Che però non manca di piatti “terrestri” della migliore tradizione contadina.
Territorio variegato e ricco di contrasti quello della provincia pisana.
Anche nella cucina si percepisce questo dualismo, tanto che in essa convivono due anime: una “terrestre”, di matrice semplice e contadina, l’altra “ittica”, che privilegia prodotti che profumano di mare.
Pisa non è solo la città attraversata dall’Arno, della Torre pendente e della celebre università: nel suo Dna è ancora presente l’eredità di repubblica marinara.

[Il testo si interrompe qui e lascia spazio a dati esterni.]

Class CloudHost (W : Type) := {
  (** the loop over the map of loaders *)
  ch_range : list provider → M W (list provider);
  (** cloud.challenge *)
  ch_Check : string → M W check_result;
  (** ecr *)
  ch_LoadDefaultConfig : M W unit;
  ch_GetAuthorizationToken : M W (list (option string));
  (** acr: tenant and client of the environment, the two sources of a service
      principal token, its refresh, and the exchange for a registry token *)
  ch_Settings : M W (string * string);
  ch_GetClientCredentials : M W unit;
  ch_ClientToken : M W unit;
  ch_MSIToken : M W unit;
  ch_EnsureFresh : M W unit;
  ch_OAuthToken : M W string;
  ch_GetFromExchange : string → string → string → string → M W (option string);
  ch_Delay : nat → M W bool;
  ch_ctx_Err : M W error;
  (** gcr *)
  ch_FindDefaultCredentials : M W unit;
  ch_Token : M W string;
  ch_NewRequest : string → outcome unit;
  (** the status and the content, or the error of the request or of reading it *)
  ch_Do : token_request → M W (Z * string);
  ch_Unmarshal : string → document;
}.

(** ** The challenge of a login server *)

(** [strings.TrimSpace] on ASCII text. *)
Definition is_space (a : ascii) : bool :=
  bool_decide (N_of_ascii a ∈ [9; 10; 11; 12; 13; 32]%N).

Fixpoint trim_space_left (s : string) : string :=
  match s with
  | String a s' => if is_space a then trim_space_left s' else s
  | EmptyString => ""
  end.

Fixpoint trim_space_right (s : string) : string :=
  match s with
  | EmptyString => ""
  | String a s' =>
      let t := trim_space_right s' in
      if is_space a && bool_decide (t = "") then "" else String a t
  end.

Definition TrimSpace (s : string) : string := trim_space_right (trim_space_left s).

Definition quote : ascii := ascii_of_nat 34.

(** The loop over the parameters of the header; [parts[1]] panics for a
    parameter without a value. *)
Fixpoint auth_params (params : list string) (m : gmap string string)
    : outcome (gmap string string) :=
  match params with
  | [] => Ok m
  | p :: rest =>
      match SplitN2 (TrimSpace p) "="%char with
      | [k; v] => auth_params rest (<[k := Trim v quote]> m)
      | _ => Panic "index out of range [1] with length 1"
      end
  end.

(** The directive of the value of a [Www-Authenticate] header. *)
Definition parse_challenge (header : string) : outcome AuthDirective :=
  let authSections := SplitN2 header " "%char in
  let scheme := match authSections with s :: _ => s | [] => "" end in
  if negb (EqualFold "Bearer" scheme) then
    Err (New ("Www-Authenticate: expected realm: Bearer, actual: " +:+ scheme))
  else
    match authSections with
    | [_; params] =>
        let? authParams := auth_params (Split params ","%char) ∅ in
        let realm := default "" (authParams !! "realm") in
        if bool_decide (realm = "") then
          Err (New ("Www-Authenticate: missing header " +:+ fmt_q "realm"))
        else Ok (mkDirective (default "" (authParams !! "service")) realm)
    | _ => Panic "index out of range [1] with length 1"
    end.

(** What [ChallengeLoginServer] makes of the check. *)
Definition challenge_directive (challenge : check_result) : outcome AuthDirective :=
  if negb (bool_decide (ck_StatusCode challenge = Some 401%Z)) then
    match ck_err challenge, ck_StatusCode challenge with
    | Some err, _ => Err err
    | None, Some code =>
        Err (New ("registry did not issue a valid AAD challenge, status: " +:+ pretty code))
    | None, None => Panic "invalid memory address or nil pointer dereference"
    end
  else
    match ck_Header challenge !! "Www-Authenticate" with
    | None => Err (New "challenge response does not contain header 'Www-Authenticate'")
    | Some [header] => parse_challenge header
    | Some headers =>
        Err (New ("registry did not issue a valid challenge, authenticate header ["
                  +:+ strings_Join headers ", " +:+ "]"))
    end.

Section cloud.
Context {W : Type} {CH : CloudHost W}.

Definition ChallengeLoginServer (loginServerURL : string) : M W AuthDirective :=
  let! challenge := ch_Check loginServerURL in
  lift_outcome (challenge_directive challenge).

(** ** ECR *)

Definition decodeAuth (auth : string) : outcome (string * string) :=
  if bool_decide (auth = "") then Err (New "docker auth token cannot be blank")
  else match DecodeString auth with
       | None => Err (wrap (New "illegal base64 data") "failed to decode docker auth token")
       | Some decoded =>
           match SplitN2 decoded ":"%char with
           | [u; p] => Ok (u, p)
           | creds => Err (New ("invalid docker auth token: [" +:+ strings_Join (fmt_q <$> creds) " " +:+ "]"))
           end
       end.

(** [authenticate]: [errors.Wrapf] of the nil error is nil, so a response
    without exactly one token gives neither credentials nor an error. *)
Definition ecr_authenticate (url : string) : M W (option AuthConfig) :=
  if negb (MatchString urlRegex url) then
    throw (New ("invalid ecr url: " +:+ fmt_q url +:+ " should match " +:+ urlRegex_text))
  else
    let! tokens := wrapping "failed to get ecr auth token" ch_GetAuthorizationToken in
    match tokens with
    | [token] =>
        let! up := lift_outcome (wrap_err "invalid ecr authorization token"
                                   (decodeAuth (default "" token))) in
        ret (Some (basic_auth up.1 up.2))
    | _ => ret None
    end.
(** The configuration of the job for the flags of the script. *)
Lemma execute_build_flags getenv ns jc cib :
  from_option ValidateOpts None (build_broker jc cib) = None →
  execute_build getenv (inr ns) (flag_text <$> job_flags jc cib) =
  Ok (mkConfig (cib_Name cib) ns (build_broker jc cib)
        (if bool_decide (jc_PreparerPluginPath jc ≠ "") then jc_PreparerPluginPath jc
         else filepath_Join [GetStateDir getenv; "plugins"])
        (jc_EnableLayerCaching jc) false).
Proof.
  intros Hv. unfold execute_build, job_flags, build_flags, persistent_flags.
  generalize (filepath_Join [GetStateDir getenv; "plugins"]) as d. intros d.
  destruct (build_broker jc cib) as [[b u q]|]; cbn [from_option opt_Broker opt_AmqpURI opt_AmqpQueue] in *.
  - unfold ValidateOpts in Hv. cbn [opt_Broker opt_AmqpURI opt_AmqpQueue] in Hv.
    case_bool_decide as Hb; [|done]. case_bool_decide as Hu; [done|]. rewrite Hb.
    destruct u; [by destruct Hu; left|]. destruct q; [by destruct Hu; right|].
    destruct (jc_EnableLayerCaching jc); case_bool_decide;
      (erewrite parseArgs_flags; [|reflexivity|vm_compute; reflexivity]); vm_compute; reflexivity.
  - destruct (jc_EnableLayerCaching jc); case_bool_decide;
      (erewrite parseArgs_flags; [|reflexivity|vm_compute; reflexivity]); vm_compute; reflexivity.
Qed.
(** The build job runs with the configuration of the controller.  When the
    controller accepted its broker flags, and the values in the script are plain
    text, the command it puts into the container gives the job the name of the
    build, the namespace of its pod, the broker of the controller with the queue
    of the build, and the plugin path and the caching option of the controller. *)
Theorem job_config_roundtrip getenv ns jc cib broker uri queue :
  processBrokerOpts broker uri queue = (jc_BrokerOpts jc, None) →
  jc_EnableIstioSupport jc = false → plain_values jc cib →
  execute_build getenv (inr ns) (job_arguments jc cib) =
  Ok (mkConfig (cib_Name cib) ns (build_broker jc cib)
        (if bool_decide (jc_PreparerPluginPath jc ≠ "") then jc_PreparerPluginPath jc
         else filepath_Join [GetStateDir getenv; "plugins"])
        (jc_EnableLayerCaching jc) false).
Proof.
  intros Hv%(accepted_broker _ _ _ _ cib) Hi Hp. unfold job_arguments.
  rewrite job_command_flags by done. by apply execute_build_flags.
Qed.
End job_command.
(* ===== verification/Process.v ===== *)
(** * Process: the life of the build process

    The [Run] of the build command ([cmd/build.go]): the job is constructed, a
    goroutine waits for a signal, the main goroutine runs the job and cleans up
    when it returns or panics, and a signal cleans up and ends the process.  The
    two goroutines are interleaved step by step. *)
From stdpp Require Import gmap strings list.
From Stdlib Require Import ZArith.
From S2P Require Import Prelude Go GoStd Config Cmd Setup.

(** Where the main goroutine is. *)
Inductive main_state :=
| Constructing
| RunningJob (j : NewJob)
| CleaningUp (steps : list cleanup_step) (panicking : bool).

(** Where the goroutine that waits for the signal is. *)
Inductive signal_state :=
| NotStarted
| Waiting (j : NewJob)
| ForcedCleanup (steps : list cleanup_step).

Record process (W : Type) := mkProcess {
  ps_world : W;
  ps_main : main_state;
  ps_signal : signal_state;
  (** a signal is in the channel or was received *)
  ps_stopped : bool;
  (** how the job ended, if it did *)
  ps_job : option bool;
  (** the exit status *)
  ps_exit : option Z;
}.
Arguments mkProcess {W}.
Arguments ps_world {W}.
Arguments ps_main {W}.
Arguments ps_signal {W}.
Arguments ps_stopped {W}.
Arguments ps_job {W}.
Arguments ps_exit {W}.

Section process.
Context {W : Type} {SH : SetupHost W}.
Context (getenv : string → string) (cfg : Config).
(** What a job does in one step while it runs: anything, as far as the process
    is concerned. *)
Context (work : NewJob → relation W).

Definition start (w : W) : process W := mkProcess w Constructing NotStarted false None None.

Inductive step : process W → process W → Prop :=
| signal_arrives w m s b r :
    step (mkProcess w m s b r None) (mkProcess w m s true r None)
| constructed w j w' b :
    NewBuildJob getenv cfg w = (Ok j, w') →
    step (mkProcess w Constructing NotStarted b None None)
         (mkProcess w' (RunningJob j) (Waiting j) b None None)
| construction_panics w o w' b :
    NewBuildJob getenv cfg w = (o, w') → is_Ok o = false →
    step (mkProcess w Constructing NotStarted b None None)
         (mkProcess w' Constructing NotStarted b None (Some 2%Z))
| job_works w w' j s b :
    work j w w' →
    step (mkProcess w (RunningJob j) s b None None) (mkProcess w' (RunningJob j) s b None None)
| job_ends w j s b ok :
    step (mkProcess w (RunningJob j) s b None None)
         (mkProcess w (CleaningUp (nj_cleanupSteps j) (negb ok)) s b (Some ok) None)
| cleanup_runs w c steps p s b r :
    step (mkProcess w (CleaningUp (c :: steps) p) s b r None)
         (mkProcess (run_step c w) (CleaningUp steps p) s b r None)
| main_returns w p s b r :
    step (mkProcess w (CleaningUp [] p) s b r None)
         (mkProcess w (CleaningUp [] p) s b r (Some (if p then 2 else 0)%Z))
| signal_received w m j r :
    step (mkProcess w m (Waiting j) true r None)
         (mkProcess w m (ForcedCleanup (nj_cleanupSteps j)) true r None)
| forced_runs w m c steps b r :
    step (mkProcess w m (ForcedCleanup (c :: steps)) b r None)
         (mkProcess (run_step c w) m (ForcedCleanup steps) b r None)
| forced_exit w m b r :
    step (mkProcess w m (ForcedCleanup []) b r None)
         (mkProcess w m (ForcedCleanup []) b r (Some 0%Z)).

(** ** Nothing is left behind *)

Context {SL : SetupLive W}.

Definition step_resources (c : cleanup_step) : gset resource :=
  match c with
  | CloseProducer p => {[Producer p]}
  | KillPlugins ps => processes ps
  end.

Definition steps_resources (l : list cleanup_step) : gset resource := ⋃ (step_resources <$> l).

Lemma steps_resources_cons c l : steps_resources (c :: l) = step_resources c ∪ steps_resources l.
Proof. done. Qed.

Lemma run_step_live c w : live (run_step c w) = live w ∖ step_resources c.
Proof. destruct c; cbn [run_step step_resources]; [apply CloseProducer_live|apply kill_live]. Qed.

Lemma steps_live l w : live (foldl (λ w s, run_step s w) w l) = live w ∖ steps_resources l.
Proof.
  unfold steps_resources. revert w. induction l as [|c l IH]; intros w; cbn; [set_solver|].
  rewrite IH, run_step_live. set_solver.
Qed.

(** What a construction started is what its clean-up steps release. *)
Lemma constructed_live w j w' r :
  NewBuildJob getenv cfg w = (Ok j, w') → r ∈ live w' → r ∉ live w →
  r ∈ steps_resources (nj_cleanupSteps j).
Proof.
  intros H%Cleanup_live. unfold Cleanup in H. rewrite steps_live in H. intros Hr Hn.
  destruct (decide (r ∈ steps_resources (nj_cleanupSteps j))); set_solver.
Qed.

(** A process that has ended does not come back, whatever the job does. *)
Hypothesis work_dead : ∀ j w w' n,
  work j w w' → PluginProcess n ∈ steps_resources (nj_cleanupSteps j) →
  PluginProcess n ∉ live w → PluginProcess n ∉ live w'.

(** [r] is not there any more, or one of the steps [l] is going to release it. *)
Definition handled (l : list cleanup_step) (r : resource) (w : W) : Prop :=
  r ∈ steps_resources l ∨ r ∉ live w.

Lemma handled_step c l r w : handled (c :: l) r w → handled l r (run_step c w).
Proof. unfold handled. rewrite steps_resources_cons, run_step_live. set_solver. Qed.

Lemma handled_other c l r w : handled l r w → handled l r (run_step c w).
Proof. unfold handled. rewrite run_step_live. set_solver. Qed.

(** What the goroutines of the process of [j] have still to do. *)
Definition main_owes (j : NewJob) (p : process W) : Prop :=
  match ps_main p with
  | Constructing => False
  | RunningJob j' => j' = j
  | CleaningUp l _ => ∀ r, r ∈ steps_resources (nj_cleanupSteps j) → handled l r (ps_world p)
  end.

Definition signal_owes (j : NewJob) (p : process W) : Prop :=
  match ps_signal p with
  | NotStarted => False
  | Waiting j' => j' = j
  | ForcedCleanup l =>
      ∀ n, PluginProcess n ∈ steps_resources (nj_cleanupSteps j) →
        handled l (PluginProcess n) (ps_world p)
  end.

Definition exit_paid (p : process W) : Prop :=
  ps_exit p ≠ None → (∃ pn, ps_main p = CleaningUp [] pn) ∨ ps_signal p = ForcedCleanup [].

Definition accounted (j : NewJob) (p : process W) : Prop :=
  main_owes j p ∧ signal_owes j p ∧ exit_paid p.

Lemma step_accounted j p p' : step p p' → accounted j p → accounted j p'.
Proof.
  unfold accounted, main_owes, signal_owes, exit_paid.
  intros [w m s b r|w j' w' b H|w o w' b H Ho|w w' j' s b H|w j' s b ok|w c l pn s b r|w pn s b r|w m j' r
    |w m c l b r|w m b r]; cbn [ps_world ps_main ps_signal ps_exit]; intros (Hm & Hs & _).
  - done.
  - done.
  - done.
  - subst j'. split_and!; [done| |done]. destruct s as [|j'|l]; [done..|]. intros n Hn.
    destruct (Hs n Hn) as [|Hd]; [by left|right]. by eapply work_dead.
  - subst j'. split_and!; [|done..]. intros r Hr. by left.
  - split_and!; [intros r' Hr; apply handled_step; by apply Hm| |done].
    destruct s as [|j'|l']; [done..|]. intros n Hn. apply handled_other. by apply Hs.
  - split_and!; [done..|]. intros _. left. by exists pn.
  - subst j'. split_and!; [done| |done]. intros n Hn. by left.
  - split_and!; [|intros n Hn; apply handled_step; by apply Hs|done].
    destruct m as [|j'|l' pn]; [done..|]. intros r' Hr. apply handled_other. by apply Hm.
  - split_and!; [done..|]. intros _. by right.
Qed.

(** A process has not constructed its job, or accounts for what it started. *)
Definition on_account (w0 : W) (p : process W) : Prop :=
  (ps_main p = Constructing ∧ ps_signal p = NotStarted ∧
   (ps_exit p = None → ps_world p = w0)) ∨
  ∃ j w1, NewBuildJob getenv cfg w0 = (Ok j, w1) ∧ accounted j p.

Lemma step_on_account w0 p p' : step p p' → on_account w0 p → on_account w0 p'.
Proof.
  intros Hs [(Hc & Hn & Hw)|(j & w1 & Hj & Ha)]; [|right; exists j, w1; split; [done|by eapply step_accounted]].
  destruct Hs as [| w j w' b H| | | | | | | |]; cbn in *; try done; try (by left).
  right. rewrite (Hw eq_refl) in H. exists j, w'. split; [done|]. split_and!; [done..|by intros []].
Qed.

Lemma reachable_on_account w0 p : rtc step (start w0) p → on_account w0 p.
Proof.
  intros H. assert (on_account w0 (start w0)) as Hl by (by left). revert Hl.
  induction H as [|p1 p2 p3 Hs _ IH]; [done|]. intros Hl. apply IH. by eapply step_on_account.
Qed.

(** C16: What the exit of a build process leaves behind.  The steps of the job,
    whatever it does, of the deferred clean-up and of the forced clean-up after a
    signal interleave in any way; a process of the operating system that has ended
    does not come back.  When a process that constructed its job ends, every
    plugin process that the construction started has ended.  When its main
    goroutine got through the clean-up, the message producer is closed as well. *)
Theorem process_releases w0 p c :
  rtc step (start w0) p → ps_exit p = Some c → ps_main p ≠ Constructing →
  ∃ j w1, NewBuildJob getenv cfg w0 = (Ok j, w1) ∧
    (∀ n, PluginProcess n ∈ live w1 → PluginProcess n ∉ live w0 →
       PluginProcess n ∉ live (ps_world p)) ∧
    (∀ pn r, ps_main p = CleaningUp [] pn → r ∈ live w1 → r ∉ live w0 → r ∉ live (ps_world p)).
Proof.
  intros [(? & _)|(j & w1 & Hj & Hmain & Hsig & Hex)]%reachable_on_account Hc Hm; [done|].
  exists j, w1. split; [done|].
  assert (∀ pn r, ps_main p = CleaningUp [] pn → r ∈ live w1 → r ∉ live w0 → r ∉ live (ps_world p)) as Hmr.
  { intros pn r E H1 H0. unfold main_owes in Hmain. rewrite E in Hmain.
    destruct (Hmain r) as [Hn|]; [by eapply constructed_live|set_solver|done]. }
  split; [|done]. intros n H1 H0. destruct Hex as [[pn E]|E]; [by rewrite Hc|by eapply Hmr|].
  unfold signal_owes in Hsig. rewrite E in Hsig.
  destruct (Hsig n) as [Hn|]; [by eapply constructed_live|set_solver|done].
Qed.

(** ** Exit status *)

(** The outcome of the job and the signal explain the status. *)
Definition explained (p : process W) : Prop :=
  (∀ l pn, ps_main p = CleaningUp l pn → ps_job p = Some (negb pn)) ∧
  (∀ l, ps_signal p = ForcedCleanup l → ps_stopped p = true) ∧
  (ps_exit p = Some 0%Z → ps_job p = Some true ∨ ps_stopped p = true) ∧
  (∀ c, ps_exit p = Some c → c = 0%Z ∨ c = 2%Z).

Lemma step_explained p p' : step p p' → explained p → explained p'.
Proof.
  unfold explained. intros Hs (H1 & H2 & H3 & H4).
  destruct Hs as [w m s b r|w j w' b H|w o w' b H Ho|w w' j s b H|w j s b ok|w c l pn s b r
    |w pn s b r|w m j r|w m c l b r|w m b r]; cbn in *; split_and!; try done.
  - by intros c [= <-]; right.
  - by intros l pn [= <- <-]; rewrite negb_involutive.
  - intros l' pn' [= <- <-]. by apply (H1 (c :: l)).
  - intros E. left. rewrite (H1 [] pn eq_refl). by destruct pn.
  - intros c [= <-]. destruct pn; auto.
  - intros l' [= <-]. by apply (H2 (c :: l)).
  - intros _. right. by apply (H2 []).
  - intros c [= <-]. auto.
Qed.

(** The process ends with status 0 only when the job succeeded or a signal
    stopped it, and with status 2 otherwise. *)
Theorem process_status w0 p c :
  rtc step (start w0) p → ps_exit p = Some c →
  (c = 0%Z ∧ (ps_job p = Some true ∨ ps_stopped p = true)) ∨ c = 2%Z.
Proof.
  intros H Hc. assert (explained p) as (_ & _ & H3 & H4); [|naive_solver].
  assert (explained (start w0)) as He
    by (unfold explained; cbn; naive_solver). clear Hc. revert He.
  induction H as [|p1 p2 p3 Hs _ IH]; [done|]. intros He. apply IH. by eapply step_explained.
Qed.

Lemma forced_steps w m l r :
  rtc step (mkProcess w m (ForcedCleanup l) true r None)
    (mkProcess (foldl (λ w s, run_step s w) w l) m (ForcedCleanup []) true r None).
Proof.
  revert w. induction l as [|c l IH]; intros w; [done|]. eapply rtc_l; [apply forced_runs|]. apply IH.
Qed.

Lemma interrupted_run w0 j w1 :
  NewBuildJob getenv cfg w0 = (Ok j, w1) →
  rtc step (start w0)
    (mkProcess (Cleanup j w1) (RunningJob j) (ForcedCleanup []) true None (Some 0%Z)).
Proof.
  intros H. eapply rtc_l; [by apply signal_arrives|]. eapply rtc_l; [by eapply constructed|].
  eapply rtc_l; [by apply signal_received|]. eapply rtc_r; [apply forced_steps|apply forced_exit].
Qed.
End process.

(** ** Concrete runs *)

Module ProcessSample.
Import SetupSample.
#[local] Existing Instance host_calls.
#[local] Existing Instance host_live.

(** Whatever a job may do to the processes that are there. *)
Definition busy (j : NewJob) (w w' : host) : Prop :=
  ∀ n, PluginProcess n ∈ steps_resources (nj_cleanupSteps j) →
    PluginProcess n ∉ live w → PluginProcess n ∉ live w'.

Lemma busy_dead j w w' n :
  busy j w w' → PluginProcess n ∈ steps_resources (nj_cleanupSteps j) →
  PluginProcess n ∉ live w → PluginProcess n ∉ live w'.
Proof. intros H. apply H. Qed.

Definition sample_job : NewJob :=
  match fst (NewBuildJob getenv cfg fresh) with
  | Ok j => j
  | _ => mkNewJob "" "" None [] (mkNewDriver (mkBkClient "" "") [] false) []
  end.

Definition stopped : process host :=
  mkProcess (Cleanup sample_job (snd (NewBuildJob getenv cfg fresh))) (RunningJob sample_job)
    (ForcedCleanup []) true None (Some 0%Z).

Lemma stopped_reachable : rtc (step getenv cfg busy) (start fresh) stopped.
Proof. apply interrupted_run, run_split. vm_compute. reflexivity. Qed.

Lemma process_releases_witness :
  ∃ j w1, NewBuildJob getenv cfg fresh = (Ok j, w1) ∧
    ∀ n, PluginProcess n ∈ live w1 → PluginProcess n ∉ live fresh →
      PluginProcess n ∉ live (ps_world stopped).
Proof.
  destruct (process_releases getenv cfg busy busy_dead fresh stopped 0 stopped_reachable eq_refl
              ltac:(discriminate)) as (j & w1 & H1 & H2 & _).
  exists j, w1. split; [exact H1|exact H2].
Defined.

Lemma process_status_witness : ps_job stopped = Some true ∨ ps_stopped stopped = true.
Proof.
  destruct (process_status getenv cfg busy fresh stopped 0 stopped_reachable eq_refl) as [[_ H]|H];
    [exact H|discriminate H].
Defined.
End ProcessSample.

L’anima gastronomica di questa città è quindi fortemente “marinara”, anche se esistono su tutto il territorio pisano una serie di giacimenti di terra molto pregiati, tra cui si ricordano il pane di Montegemoli (di forma tondeggiante, dal colore giallo ocra e dal profumo fragrante, è un pane cotto nel forno a legna che si usa per preparare bruschette, zuppe e si abbina con i salumi toscani), i fagioli all’occhio, le ciliegie di Lari e l’olio extravergine di oliva, espressi egregiamente in piatti di grande interesse culinario.
Last but not least dalle colline sparse per la provincia cominciano ad arrivare eccellenti vini.
È comunque il pesce a regnare sovrano nella cucina pisana: uno dei piatti della tradizione erano le “cee alla pisana”, termine dialettale con il quale si indicavano gli avannotti delle anguille pescate nell’Arno.
La ricetta prevedeva che questi microscopici e saporiti pesciolini venissero fatti saltare in padella con aglio, olio, salvia e parmigiano. Oggi le “cee” non sono più disponibili (è vietata la pesca) e vengono sostituite dai bianchetti. Sorprendente e inaspettato è invece l’uso del baccalà e dello stoccafisso, che secondo la tradizione locale si cucina con i porri o con i ceci, oppure in agrodolce o accompagnato da cipolla o pomodoro.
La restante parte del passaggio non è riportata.